_Exercise instructions_.
For the data below, give again exactly the lines from the one containing "claims and some" through the one containing "intros E. apply open_inv", both ends included, and no others.

Excerpts from a dataset:
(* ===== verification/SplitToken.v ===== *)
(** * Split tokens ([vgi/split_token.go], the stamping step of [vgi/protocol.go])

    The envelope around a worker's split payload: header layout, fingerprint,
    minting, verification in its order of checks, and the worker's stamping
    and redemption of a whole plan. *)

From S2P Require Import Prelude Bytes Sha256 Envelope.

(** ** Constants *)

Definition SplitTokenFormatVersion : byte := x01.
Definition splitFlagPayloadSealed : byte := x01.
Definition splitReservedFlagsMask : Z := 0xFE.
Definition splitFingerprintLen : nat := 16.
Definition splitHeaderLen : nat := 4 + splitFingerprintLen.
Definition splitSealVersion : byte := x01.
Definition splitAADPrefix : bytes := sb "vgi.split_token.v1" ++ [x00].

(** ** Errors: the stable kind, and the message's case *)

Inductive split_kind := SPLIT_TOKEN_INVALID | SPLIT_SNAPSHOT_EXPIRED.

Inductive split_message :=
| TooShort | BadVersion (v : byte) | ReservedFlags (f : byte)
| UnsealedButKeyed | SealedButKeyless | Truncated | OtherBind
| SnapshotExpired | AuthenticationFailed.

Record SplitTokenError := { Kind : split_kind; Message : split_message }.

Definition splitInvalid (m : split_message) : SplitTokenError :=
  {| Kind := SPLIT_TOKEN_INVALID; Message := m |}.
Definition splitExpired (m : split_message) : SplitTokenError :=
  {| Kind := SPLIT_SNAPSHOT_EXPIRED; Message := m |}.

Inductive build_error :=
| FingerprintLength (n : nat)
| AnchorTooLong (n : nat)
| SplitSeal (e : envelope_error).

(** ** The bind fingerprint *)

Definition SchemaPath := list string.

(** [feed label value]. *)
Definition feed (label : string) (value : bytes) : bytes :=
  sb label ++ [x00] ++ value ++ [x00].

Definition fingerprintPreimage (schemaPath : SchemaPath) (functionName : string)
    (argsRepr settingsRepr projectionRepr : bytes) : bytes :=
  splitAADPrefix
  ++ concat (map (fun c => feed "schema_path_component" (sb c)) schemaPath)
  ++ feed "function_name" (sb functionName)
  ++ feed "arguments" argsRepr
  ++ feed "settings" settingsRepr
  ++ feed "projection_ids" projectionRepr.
* * *
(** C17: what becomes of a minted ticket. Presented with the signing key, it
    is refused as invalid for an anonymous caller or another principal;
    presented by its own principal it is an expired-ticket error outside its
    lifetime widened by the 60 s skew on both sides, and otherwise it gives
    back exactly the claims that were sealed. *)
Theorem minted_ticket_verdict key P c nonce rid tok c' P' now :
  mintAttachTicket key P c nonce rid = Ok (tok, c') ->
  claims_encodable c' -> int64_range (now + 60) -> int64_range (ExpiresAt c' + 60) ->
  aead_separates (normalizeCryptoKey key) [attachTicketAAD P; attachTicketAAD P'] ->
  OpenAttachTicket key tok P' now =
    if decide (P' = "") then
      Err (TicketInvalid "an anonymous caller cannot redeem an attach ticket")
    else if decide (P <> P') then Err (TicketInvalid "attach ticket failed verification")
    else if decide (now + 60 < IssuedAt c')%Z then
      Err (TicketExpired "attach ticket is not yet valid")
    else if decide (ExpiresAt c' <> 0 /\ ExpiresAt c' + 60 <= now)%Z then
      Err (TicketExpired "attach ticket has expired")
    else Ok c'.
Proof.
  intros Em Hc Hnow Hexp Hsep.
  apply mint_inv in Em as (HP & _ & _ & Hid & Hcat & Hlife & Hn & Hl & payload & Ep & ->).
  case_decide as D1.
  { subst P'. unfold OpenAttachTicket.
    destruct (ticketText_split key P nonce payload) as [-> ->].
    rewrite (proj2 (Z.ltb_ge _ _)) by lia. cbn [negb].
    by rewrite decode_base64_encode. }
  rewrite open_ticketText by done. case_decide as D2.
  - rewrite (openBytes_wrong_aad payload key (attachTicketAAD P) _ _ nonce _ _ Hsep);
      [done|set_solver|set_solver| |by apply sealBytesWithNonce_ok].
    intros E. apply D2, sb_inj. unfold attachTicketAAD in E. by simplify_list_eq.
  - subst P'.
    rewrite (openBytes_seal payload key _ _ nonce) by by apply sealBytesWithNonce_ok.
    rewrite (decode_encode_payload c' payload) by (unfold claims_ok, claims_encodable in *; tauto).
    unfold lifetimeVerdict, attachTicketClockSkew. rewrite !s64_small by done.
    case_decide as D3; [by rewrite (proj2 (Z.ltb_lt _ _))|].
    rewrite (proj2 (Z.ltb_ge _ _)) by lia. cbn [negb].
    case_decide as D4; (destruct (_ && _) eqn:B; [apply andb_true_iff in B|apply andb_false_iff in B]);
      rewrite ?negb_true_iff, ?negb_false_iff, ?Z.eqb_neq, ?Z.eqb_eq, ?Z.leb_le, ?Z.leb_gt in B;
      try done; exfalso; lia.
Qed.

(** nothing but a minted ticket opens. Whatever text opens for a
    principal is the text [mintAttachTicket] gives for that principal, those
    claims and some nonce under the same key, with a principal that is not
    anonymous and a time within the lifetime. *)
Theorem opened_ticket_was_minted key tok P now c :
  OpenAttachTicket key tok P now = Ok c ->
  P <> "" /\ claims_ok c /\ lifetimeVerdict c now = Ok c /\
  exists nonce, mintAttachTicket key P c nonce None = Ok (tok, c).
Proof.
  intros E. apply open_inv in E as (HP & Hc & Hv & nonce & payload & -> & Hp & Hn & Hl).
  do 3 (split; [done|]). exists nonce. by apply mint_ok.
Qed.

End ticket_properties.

_Answer below_.
    claims and some nonce under the same key, with a principal that is not
    anonymous and a time within the lifetime. *)
Theorem opened_ticket_was_minted key tok P now c :
  OpenAttachTicket key tok P now = Ok c ->
  P <> "" /\ claims_ok c /\ lifetimeVerdict c now = Ok c /\
  exists nonce, mintAttachTicket key P c nonce None = Ok (tok, c).
Proof.
  intros E. apply open_inv in E as (HP & Hc & Hv & nonce & payload & -> & Hp & Hn & Hl).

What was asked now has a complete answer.